(Beginning of Entries supplied)
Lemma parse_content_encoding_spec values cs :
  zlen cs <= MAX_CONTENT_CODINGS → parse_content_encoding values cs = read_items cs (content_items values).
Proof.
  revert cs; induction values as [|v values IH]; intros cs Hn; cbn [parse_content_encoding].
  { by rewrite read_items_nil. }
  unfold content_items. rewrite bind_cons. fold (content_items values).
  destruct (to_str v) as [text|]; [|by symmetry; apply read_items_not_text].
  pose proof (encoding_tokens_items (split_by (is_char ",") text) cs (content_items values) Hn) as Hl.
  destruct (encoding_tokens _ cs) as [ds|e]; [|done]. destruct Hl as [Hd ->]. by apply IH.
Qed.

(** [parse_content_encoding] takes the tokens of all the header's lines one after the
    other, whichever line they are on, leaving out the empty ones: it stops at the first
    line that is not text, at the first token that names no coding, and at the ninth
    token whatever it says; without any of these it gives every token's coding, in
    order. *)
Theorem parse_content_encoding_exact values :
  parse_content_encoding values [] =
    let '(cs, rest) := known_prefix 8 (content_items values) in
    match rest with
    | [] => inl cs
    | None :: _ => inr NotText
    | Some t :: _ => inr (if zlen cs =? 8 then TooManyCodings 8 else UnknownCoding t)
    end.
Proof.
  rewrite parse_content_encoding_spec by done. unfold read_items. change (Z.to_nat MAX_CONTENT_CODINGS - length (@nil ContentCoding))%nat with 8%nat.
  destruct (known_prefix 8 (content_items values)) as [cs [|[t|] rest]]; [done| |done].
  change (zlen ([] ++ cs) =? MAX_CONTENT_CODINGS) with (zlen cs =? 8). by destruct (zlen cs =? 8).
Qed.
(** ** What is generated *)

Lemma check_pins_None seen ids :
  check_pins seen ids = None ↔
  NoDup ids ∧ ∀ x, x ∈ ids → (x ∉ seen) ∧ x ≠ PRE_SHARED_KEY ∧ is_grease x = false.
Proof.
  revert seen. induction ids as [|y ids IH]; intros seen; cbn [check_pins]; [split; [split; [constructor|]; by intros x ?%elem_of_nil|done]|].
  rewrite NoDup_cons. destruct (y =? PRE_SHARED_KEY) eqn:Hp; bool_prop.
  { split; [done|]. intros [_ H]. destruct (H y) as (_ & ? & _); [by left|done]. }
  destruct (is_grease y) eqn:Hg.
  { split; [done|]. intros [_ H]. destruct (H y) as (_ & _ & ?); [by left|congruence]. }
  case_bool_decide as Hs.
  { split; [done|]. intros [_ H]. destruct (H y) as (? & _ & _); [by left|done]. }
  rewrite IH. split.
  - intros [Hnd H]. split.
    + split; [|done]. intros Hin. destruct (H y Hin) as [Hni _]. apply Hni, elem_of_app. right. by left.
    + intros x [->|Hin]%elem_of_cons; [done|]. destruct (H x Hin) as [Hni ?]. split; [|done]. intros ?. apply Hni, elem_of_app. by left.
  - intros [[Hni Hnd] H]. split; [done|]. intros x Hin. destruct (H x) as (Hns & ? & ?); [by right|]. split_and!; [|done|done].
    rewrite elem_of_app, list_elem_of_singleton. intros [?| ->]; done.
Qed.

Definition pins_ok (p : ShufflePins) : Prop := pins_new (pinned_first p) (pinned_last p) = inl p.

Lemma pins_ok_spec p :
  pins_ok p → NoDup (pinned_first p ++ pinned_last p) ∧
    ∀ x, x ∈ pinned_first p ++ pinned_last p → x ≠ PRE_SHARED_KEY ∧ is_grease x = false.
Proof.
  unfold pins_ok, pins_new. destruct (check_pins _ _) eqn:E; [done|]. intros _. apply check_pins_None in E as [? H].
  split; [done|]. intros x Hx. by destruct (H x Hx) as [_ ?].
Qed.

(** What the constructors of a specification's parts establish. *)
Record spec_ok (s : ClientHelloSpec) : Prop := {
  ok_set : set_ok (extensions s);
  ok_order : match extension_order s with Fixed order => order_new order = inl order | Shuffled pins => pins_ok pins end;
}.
(End of Entries supplied)
(Beginning of Entries supplied)
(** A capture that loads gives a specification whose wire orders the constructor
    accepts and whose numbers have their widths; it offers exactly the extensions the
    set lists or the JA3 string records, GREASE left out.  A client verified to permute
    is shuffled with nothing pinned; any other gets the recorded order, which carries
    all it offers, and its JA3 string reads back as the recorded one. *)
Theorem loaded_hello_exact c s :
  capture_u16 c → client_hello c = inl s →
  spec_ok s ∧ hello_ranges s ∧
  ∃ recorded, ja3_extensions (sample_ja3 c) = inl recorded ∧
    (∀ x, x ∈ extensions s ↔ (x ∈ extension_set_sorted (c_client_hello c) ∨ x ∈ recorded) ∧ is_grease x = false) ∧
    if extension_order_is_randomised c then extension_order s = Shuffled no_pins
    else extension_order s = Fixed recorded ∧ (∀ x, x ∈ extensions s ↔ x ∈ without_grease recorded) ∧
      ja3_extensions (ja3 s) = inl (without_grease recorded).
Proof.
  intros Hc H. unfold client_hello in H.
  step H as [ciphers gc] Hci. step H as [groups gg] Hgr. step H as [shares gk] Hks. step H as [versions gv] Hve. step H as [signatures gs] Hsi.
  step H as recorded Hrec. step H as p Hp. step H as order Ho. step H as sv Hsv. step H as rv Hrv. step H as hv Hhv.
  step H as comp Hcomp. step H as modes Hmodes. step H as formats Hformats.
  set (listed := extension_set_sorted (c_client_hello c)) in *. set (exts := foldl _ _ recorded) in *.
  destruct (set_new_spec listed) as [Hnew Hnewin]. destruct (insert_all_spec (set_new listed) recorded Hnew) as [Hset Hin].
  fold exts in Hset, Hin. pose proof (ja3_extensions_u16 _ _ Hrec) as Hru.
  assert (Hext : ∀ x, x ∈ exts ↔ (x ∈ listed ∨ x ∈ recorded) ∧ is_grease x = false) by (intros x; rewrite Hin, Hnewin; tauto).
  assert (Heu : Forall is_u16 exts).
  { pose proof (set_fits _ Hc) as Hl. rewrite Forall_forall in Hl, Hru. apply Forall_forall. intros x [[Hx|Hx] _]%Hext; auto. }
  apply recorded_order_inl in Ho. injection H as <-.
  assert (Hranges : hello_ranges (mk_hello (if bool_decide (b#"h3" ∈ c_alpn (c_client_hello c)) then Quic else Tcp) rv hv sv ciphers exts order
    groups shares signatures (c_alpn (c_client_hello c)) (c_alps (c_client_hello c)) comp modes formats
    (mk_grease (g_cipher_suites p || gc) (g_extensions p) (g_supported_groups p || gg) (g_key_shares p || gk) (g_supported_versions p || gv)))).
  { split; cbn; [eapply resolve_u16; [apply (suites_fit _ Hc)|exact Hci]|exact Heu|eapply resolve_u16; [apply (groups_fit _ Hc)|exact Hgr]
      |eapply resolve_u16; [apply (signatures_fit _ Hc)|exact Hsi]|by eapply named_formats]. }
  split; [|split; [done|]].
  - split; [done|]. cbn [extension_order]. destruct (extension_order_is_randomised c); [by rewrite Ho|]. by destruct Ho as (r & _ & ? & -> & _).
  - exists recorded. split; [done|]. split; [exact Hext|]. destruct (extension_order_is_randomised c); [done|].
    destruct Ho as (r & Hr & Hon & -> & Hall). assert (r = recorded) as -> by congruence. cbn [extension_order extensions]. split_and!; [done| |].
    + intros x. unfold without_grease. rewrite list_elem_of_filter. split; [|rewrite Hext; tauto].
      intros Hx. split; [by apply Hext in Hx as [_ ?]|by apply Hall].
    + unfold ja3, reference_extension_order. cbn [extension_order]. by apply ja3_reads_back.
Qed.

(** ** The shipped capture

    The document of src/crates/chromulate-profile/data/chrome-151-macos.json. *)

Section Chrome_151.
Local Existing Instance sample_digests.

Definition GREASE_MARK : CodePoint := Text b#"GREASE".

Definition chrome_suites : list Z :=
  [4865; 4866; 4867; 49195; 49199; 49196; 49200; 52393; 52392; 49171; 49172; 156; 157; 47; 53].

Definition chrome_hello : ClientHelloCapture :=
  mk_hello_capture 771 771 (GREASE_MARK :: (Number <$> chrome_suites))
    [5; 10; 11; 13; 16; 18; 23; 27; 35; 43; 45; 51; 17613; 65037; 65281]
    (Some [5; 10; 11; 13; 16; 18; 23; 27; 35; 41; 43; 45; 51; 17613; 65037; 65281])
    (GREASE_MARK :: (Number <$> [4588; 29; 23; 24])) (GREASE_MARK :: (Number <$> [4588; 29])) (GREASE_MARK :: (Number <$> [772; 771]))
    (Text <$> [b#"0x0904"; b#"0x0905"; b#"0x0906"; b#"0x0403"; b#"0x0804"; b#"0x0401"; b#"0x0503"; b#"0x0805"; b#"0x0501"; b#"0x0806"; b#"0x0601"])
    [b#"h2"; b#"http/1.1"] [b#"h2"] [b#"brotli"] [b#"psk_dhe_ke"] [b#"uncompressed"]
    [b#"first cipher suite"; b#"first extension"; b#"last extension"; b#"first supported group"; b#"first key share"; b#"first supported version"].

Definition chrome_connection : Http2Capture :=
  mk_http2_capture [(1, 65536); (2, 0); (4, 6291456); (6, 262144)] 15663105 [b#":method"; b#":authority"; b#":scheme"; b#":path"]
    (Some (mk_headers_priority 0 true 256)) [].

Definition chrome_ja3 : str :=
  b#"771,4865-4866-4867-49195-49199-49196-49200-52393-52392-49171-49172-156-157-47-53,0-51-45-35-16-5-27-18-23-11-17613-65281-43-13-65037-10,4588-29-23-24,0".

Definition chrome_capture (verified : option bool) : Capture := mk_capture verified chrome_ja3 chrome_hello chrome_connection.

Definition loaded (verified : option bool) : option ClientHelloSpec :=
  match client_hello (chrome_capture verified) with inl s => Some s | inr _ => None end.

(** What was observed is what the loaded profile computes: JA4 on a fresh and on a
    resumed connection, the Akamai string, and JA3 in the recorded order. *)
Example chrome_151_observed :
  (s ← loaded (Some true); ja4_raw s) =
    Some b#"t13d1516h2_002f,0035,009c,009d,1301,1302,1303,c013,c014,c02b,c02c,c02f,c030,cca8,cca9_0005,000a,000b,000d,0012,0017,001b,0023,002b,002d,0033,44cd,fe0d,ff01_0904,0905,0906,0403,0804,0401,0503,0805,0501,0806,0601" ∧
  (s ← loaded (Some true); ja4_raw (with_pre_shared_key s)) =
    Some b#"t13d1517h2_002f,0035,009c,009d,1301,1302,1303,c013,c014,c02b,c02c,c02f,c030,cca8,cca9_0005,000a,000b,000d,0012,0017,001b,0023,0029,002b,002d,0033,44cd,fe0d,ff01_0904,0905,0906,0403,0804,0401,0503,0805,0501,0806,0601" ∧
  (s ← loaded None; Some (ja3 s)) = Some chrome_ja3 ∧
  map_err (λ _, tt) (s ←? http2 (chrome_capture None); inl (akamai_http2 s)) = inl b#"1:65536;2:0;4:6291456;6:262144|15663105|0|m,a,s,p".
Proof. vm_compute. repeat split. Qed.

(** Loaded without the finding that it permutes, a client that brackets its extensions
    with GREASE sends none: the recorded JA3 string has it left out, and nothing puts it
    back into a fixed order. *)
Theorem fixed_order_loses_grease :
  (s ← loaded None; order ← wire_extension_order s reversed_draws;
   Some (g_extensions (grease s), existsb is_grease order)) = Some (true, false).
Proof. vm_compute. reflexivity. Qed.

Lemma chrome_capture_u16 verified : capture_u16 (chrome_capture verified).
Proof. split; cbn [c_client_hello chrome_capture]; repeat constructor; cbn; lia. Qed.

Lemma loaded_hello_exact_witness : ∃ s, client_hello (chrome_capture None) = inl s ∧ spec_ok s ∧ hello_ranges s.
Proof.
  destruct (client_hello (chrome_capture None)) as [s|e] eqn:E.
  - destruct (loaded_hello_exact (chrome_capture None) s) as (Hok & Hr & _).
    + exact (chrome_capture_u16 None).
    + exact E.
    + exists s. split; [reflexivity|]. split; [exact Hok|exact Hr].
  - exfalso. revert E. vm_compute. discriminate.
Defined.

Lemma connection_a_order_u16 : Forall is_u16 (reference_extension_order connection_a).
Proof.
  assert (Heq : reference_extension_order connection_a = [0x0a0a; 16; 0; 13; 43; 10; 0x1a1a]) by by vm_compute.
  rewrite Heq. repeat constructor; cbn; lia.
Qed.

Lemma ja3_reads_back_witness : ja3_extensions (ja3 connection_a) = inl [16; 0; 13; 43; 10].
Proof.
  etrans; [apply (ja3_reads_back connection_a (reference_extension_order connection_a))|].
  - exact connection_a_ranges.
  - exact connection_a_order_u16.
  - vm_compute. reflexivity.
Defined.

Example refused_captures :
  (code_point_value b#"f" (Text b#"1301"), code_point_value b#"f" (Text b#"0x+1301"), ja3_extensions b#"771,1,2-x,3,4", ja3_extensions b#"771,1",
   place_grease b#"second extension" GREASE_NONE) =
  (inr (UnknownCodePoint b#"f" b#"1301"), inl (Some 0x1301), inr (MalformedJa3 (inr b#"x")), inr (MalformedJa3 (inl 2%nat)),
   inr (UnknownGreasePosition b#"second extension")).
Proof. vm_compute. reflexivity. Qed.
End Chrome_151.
(End of Entries supplied)
**Aim of the task:** Note how many lines in the data above contain "string", then state that number alone.

**Your response:** 4